§ What is being asked: Would you copy all lines in the data that contain the word "bool"?

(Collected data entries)
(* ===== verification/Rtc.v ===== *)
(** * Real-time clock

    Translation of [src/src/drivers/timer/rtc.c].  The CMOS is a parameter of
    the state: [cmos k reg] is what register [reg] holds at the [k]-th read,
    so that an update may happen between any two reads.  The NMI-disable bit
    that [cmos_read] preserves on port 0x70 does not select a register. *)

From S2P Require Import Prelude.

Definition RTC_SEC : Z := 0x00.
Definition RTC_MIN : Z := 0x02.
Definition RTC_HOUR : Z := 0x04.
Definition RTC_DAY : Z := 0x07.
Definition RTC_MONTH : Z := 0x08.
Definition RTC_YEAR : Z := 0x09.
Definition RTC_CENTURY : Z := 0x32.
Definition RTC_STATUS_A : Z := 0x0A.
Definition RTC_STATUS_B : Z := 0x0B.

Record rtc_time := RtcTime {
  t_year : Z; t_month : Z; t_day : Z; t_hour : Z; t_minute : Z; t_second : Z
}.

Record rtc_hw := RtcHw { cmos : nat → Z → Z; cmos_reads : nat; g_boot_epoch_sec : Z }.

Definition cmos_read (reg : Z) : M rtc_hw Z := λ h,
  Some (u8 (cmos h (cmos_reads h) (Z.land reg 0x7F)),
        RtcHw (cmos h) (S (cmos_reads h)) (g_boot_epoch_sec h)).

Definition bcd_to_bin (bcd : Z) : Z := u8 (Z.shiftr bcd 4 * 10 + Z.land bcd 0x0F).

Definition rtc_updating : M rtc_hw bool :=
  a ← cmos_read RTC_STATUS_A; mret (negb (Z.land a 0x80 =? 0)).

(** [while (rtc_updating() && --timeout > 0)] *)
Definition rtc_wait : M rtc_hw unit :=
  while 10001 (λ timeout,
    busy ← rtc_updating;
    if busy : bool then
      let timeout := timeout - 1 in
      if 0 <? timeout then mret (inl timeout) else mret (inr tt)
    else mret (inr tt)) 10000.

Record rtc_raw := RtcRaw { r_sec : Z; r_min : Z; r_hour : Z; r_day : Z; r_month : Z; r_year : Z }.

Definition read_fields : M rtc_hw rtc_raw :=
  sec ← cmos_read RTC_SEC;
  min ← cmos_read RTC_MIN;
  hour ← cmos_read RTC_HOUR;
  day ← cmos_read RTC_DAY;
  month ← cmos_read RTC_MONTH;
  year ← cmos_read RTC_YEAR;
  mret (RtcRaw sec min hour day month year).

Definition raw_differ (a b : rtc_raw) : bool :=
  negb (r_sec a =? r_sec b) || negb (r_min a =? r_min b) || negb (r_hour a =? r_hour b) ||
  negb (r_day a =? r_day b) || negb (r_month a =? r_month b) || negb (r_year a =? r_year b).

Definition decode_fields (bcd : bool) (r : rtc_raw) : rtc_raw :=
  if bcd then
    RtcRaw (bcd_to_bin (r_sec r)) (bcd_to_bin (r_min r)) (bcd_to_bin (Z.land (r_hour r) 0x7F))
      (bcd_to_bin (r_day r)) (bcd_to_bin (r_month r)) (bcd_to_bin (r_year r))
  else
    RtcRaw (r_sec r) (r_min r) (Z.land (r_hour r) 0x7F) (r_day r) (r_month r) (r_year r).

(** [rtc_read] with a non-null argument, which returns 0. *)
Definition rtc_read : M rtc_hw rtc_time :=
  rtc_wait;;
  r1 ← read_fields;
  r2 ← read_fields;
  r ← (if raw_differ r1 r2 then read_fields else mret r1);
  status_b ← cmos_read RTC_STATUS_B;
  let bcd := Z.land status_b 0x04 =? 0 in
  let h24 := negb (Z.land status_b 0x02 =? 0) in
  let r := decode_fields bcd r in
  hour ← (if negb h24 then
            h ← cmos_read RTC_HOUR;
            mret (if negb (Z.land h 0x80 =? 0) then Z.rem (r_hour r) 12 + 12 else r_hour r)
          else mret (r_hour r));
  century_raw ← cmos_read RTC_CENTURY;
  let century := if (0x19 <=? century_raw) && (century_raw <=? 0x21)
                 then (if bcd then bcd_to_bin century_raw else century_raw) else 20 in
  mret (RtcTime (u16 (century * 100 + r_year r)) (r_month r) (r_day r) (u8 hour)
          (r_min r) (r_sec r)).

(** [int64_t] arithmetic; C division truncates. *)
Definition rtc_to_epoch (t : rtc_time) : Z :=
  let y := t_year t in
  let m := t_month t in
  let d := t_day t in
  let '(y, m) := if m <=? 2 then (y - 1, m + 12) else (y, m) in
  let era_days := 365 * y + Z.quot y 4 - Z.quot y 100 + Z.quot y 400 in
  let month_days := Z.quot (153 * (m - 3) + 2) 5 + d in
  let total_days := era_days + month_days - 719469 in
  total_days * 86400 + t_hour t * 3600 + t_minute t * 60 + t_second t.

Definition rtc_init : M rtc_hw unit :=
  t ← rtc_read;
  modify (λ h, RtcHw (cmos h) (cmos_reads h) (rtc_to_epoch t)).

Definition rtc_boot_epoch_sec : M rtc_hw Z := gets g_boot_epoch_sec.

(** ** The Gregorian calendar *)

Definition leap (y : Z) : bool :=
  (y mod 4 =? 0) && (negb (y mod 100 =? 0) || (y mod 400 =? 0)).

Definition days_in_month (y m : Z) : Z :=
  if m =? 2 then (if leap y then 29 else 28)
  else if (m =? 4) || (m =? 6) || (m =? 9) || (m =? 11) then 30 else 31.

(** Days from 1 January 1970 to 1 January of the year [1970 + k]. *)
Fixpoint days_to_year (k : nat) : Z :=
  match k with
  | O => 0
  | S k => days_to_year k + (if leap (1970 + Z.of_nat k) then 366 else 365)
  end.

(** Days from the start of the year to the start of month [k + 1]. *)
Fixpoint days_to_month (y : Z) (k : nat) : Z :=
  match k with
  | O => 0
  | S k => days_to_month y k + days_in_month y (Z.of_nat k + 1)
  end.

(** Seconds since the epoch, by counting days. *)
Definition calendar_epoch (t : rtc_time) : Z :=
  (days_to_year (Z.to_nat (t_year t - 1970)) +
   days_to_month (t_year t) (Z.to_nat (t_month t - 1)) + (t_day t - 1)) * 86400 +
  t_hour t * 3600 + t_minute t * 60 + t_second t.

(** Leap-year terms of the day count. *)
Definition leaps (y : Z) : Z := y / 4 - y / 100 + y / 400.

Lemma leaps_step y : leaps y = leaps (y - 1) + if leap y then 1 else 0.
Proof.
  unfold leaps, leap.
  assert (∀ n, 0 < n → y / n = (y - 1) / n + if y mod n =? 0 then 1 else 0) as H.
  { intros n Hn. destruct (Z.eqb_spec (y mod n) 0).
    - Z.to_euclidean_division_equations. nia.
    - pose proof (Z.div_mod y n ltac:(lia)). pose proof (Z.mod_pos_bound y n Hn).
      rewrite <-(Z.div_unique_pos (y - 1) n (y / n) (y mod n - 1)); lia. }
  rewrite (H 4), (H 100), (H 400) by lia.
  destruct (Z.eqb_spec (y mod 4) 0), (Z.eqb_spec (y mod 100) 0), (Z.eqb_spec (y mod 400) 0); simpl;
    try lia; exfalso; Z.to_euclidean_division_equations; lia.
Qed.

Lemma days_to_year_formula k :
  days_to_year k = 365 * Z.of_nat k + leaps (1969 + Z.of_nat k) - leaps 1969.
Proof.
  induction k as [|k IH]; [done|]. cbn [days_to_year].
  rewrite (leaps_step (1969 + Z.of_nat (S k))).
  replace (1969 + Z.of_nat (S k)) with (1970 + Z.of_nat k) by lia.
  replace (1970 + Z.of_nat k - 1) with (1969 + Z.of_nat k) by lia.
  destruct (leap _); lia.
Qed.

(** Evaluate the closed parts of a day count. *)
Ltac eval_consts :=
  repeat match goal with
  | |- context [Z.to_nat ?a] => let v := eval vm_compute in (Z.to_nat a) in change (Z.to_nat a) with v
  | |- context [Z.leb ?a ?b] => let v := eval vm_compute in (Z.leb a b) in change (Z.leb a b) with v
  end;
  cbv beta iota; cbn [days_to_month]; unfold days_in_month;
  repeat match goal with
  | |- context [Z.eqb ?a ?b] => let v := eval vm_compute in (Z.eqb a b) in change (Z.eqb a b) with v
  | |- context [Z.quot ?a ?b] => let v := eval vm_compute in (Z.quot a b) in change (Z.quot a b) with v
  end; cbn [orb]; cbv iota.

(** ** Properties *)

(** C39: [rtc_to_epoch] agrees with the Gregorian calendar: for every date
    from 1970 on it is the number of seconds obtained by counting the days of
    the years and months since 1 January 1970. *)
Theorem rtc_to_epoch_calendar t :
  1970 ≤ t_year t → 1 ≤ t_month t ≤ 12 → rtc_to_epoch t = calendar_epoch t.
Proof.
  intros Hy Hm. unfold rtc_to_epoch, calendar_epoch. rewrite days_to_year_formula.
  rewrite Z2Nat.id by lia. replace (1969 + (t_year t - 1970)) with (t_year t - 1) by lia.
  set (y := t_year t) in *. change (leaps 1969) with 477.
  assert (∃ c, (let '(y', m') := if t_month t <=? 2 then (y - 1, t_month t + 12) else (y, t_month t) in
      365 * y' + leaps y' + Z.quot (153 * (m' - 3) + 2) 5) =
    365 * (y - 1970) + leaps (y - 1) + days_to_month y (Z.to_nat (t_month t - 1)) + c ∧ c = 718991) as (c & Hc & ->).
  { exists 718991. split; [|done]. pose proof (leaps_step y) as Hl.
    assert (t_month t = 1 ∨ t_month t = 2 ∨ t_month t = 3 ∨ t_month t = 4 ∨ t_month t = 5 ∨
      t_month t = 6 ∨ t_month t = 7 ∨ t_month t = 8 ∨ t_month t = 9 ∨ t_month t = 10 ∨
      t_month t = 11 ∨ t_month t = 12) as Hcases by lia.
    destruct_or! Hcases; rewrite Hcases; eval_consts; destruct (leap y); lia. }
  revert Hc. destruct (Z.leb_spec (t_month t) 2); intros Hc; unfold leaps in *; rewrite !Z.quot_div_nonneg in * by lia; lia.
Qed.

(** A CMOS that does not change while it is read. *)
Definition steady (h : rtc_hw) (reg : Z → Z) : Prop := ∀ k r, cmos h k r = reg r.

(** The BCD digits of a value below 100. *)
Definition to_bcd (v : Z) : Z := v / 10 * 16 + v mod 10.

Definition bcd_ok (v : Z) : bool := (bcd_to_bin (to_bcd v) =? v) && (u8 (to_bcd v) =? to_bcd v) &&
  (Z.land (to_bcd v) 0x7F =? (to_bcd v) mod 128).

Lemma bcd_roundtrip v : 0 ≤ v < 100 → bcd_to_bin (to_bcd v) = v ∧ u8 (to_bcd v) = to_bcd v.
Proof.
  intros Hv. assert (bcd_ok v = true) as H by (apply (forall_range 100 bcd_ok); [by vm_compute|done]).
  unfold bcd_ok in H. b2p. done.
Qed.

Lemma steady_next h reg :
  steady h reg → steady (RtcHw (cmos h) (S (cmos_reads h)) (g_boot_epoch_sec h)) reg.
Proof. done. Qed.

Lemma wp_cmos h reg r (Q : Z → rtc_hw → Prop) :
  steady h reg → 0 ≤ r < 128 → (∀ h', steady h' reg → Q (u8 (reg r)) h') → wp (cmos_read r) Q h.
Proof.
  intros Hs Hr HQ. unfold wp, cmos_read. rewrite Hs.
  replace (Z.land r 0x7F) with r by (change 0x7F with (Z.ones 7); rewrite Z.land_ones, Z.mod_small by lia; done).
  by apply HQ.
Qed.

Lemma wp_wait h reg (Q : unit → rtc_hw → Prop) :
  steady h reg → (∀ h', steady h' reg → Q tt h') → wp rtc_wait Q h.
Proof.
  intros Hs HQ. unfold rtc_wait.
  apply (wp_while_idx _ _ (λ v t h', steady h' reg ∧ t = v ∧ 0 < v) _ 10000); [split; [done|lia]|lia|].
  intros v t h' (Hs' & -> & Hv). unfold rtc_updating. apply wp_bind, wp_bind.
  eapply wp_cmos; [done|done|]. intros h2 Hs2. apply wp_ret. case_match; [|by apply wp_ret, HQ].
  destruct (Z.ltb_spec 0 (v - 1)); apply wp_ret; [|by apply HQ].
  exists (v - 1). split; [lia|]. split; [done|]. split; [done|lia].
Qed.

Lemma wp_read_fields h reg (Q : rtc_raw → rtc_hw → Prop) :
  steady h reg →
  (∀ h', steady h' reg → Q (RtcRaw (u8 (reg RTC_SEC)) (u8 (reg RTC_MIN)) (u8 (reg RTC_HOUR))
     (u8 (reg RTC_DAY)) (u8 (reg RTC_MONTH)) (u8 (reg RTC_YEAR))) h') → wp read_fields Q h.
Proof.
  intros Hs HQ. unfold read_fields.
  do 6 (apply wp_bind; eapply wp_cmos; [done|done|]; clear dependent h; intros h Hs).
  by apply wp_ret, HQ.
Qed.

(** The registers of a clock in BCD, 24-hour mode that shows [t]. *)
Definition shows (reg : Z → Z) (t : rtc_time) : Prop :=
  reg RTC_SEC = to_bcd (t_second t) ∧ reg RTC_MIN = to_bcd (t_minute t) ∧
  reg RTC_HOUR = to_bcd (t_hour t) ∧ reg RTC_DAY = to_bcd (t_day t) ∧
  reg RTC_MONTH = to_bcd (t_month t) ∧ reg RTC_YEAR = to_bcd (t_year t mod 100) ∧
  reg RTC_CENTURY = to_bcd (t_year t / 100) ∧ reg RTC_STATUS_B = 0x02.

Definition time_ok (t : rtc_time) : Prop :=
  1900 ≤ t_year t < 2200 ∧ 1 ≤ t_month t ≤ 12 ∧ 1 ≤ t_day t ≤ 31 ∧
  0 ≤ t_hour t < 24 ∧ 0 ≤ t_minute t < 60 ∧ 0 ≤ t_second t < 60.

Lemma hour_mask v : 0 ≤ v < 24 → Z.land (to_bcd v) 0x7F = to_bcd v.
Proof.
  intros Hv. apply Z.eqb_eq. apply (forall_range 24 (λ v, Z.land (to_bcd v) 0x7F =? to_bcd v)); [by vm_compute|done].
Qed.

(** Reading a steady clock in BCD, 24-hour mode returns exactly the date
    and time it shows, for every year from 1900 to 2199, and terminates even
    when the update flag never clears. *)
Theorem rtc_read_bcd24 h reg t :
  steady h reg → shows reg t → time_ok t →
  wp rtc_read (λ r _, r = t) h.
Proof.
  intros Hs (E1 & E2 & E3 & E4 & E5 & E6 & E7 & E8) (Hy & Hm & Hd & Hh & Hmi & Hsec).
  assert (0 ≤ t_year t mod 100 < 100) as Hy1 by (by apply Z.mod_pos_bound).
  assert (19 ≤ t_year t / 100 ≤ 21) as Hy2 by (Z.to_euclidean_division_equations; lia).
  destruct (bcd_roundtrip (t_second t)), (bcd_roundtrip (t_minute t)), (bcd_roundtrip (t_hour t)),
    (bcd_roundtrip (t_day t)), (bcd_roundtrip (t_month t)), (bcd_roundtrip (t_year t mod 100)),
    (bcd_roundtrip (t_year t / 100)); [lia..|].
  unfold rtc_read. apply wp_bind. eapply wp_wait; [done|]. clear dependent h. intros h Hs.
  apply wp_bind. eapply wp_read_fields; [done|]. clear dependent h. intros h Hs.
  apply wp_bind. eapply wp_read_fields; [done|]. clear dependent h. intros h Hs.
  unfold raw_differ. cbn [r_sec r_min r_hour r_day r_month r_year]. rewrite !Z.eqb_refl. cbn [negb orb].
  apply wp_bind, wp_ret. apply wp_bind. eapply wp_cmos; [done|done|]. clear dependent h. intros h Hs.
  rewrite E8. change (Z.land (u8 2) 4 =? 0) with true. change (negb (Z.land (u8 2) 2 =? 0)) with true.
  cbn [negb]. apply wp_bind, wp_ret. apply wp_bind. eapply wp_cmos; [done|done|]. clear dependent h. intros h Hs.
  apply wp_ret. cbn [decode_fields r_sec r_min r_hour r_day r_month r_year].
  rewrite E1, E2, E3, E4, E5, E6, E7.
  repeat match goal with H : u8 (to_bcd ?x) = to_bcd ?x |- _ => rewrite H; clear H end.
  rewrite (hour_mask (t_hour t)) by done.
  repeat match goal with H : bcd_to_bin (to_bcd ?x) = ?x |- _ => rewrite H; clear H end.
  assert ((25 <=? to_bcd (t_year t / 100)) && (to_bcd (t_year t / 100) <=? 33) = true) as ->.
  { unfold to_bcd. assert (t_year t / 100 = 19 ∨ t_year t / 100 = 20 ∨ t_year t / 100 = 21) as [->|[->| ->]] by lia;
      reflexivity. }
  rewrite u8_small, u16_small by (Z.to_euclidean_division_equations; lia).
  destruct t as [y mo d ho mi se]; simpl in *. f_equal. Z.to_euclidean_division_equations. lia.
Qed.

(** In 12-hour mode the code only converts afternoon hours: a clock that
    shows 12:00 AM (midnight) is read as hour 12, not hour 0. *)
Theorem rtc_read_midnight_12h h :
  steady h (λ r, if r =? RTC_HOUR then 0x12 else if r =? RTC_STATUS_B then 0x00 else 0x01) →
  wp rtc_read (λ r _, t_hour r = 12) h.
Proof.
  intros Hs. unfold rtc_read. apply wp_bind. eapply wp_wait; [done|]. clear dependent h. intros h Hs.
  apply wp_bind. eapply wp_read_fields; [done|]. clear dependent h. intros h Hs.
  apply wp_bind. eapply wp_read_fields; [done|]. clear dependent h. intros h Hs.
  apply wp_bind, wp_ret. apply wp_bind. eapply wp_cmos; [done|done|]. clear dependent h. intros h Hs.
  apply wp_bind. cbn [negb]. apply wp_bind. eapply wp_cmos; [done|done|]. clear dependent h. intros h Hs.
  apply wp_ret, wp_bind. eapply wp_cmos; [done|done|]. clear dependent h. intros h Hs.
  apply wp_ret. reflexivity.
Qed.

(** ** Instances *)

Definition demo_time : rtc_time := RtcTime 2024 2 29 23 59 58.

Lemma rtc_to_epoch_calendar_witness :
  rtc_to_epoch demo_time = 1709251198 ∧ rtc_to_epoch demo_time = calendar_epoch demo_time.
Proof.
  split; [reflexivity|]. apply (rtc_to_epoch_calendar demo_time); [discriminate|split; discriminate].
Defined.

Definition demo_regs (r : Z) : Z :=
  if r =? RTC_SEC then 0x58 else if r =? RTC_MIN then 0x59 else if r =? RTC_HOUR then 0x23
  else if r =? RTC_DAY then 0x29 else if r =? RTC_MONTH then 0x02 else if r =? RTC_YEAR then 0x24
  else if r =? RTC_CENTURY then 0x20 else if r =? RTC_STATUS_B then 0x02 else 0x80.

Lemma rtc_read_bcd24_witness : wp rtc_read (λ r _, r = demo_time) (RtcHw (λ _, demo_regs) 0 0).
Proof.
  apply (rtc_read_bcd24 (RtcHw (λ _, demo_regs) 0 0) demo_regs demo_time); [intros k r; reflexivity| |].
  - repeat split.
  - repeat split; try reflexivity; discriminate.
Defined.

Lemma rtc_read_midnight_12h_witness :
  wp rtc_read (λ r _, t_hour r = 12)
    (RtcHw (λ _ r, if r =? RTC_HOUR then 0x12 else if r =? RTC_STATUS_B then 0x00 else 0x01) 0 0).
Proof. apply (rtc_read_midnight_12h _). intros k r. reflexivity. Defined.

§ Task response:
Definition rtc_updating : M rtc_hw bool :=
    if busy : bool then
Definition raw_differ (a b : rtc_raw) : bool :=
Definition decode_fields (bcd : bool) (r : rtc_raw) : rtc_raw :=
Definition leap (y : Z) : bool :=
Definition bcd_ok (v : Z) : bool := (bcd_to_bin (to_bcd v) =? v) && (u8 (to_bcd v) =? to_bcd v) &&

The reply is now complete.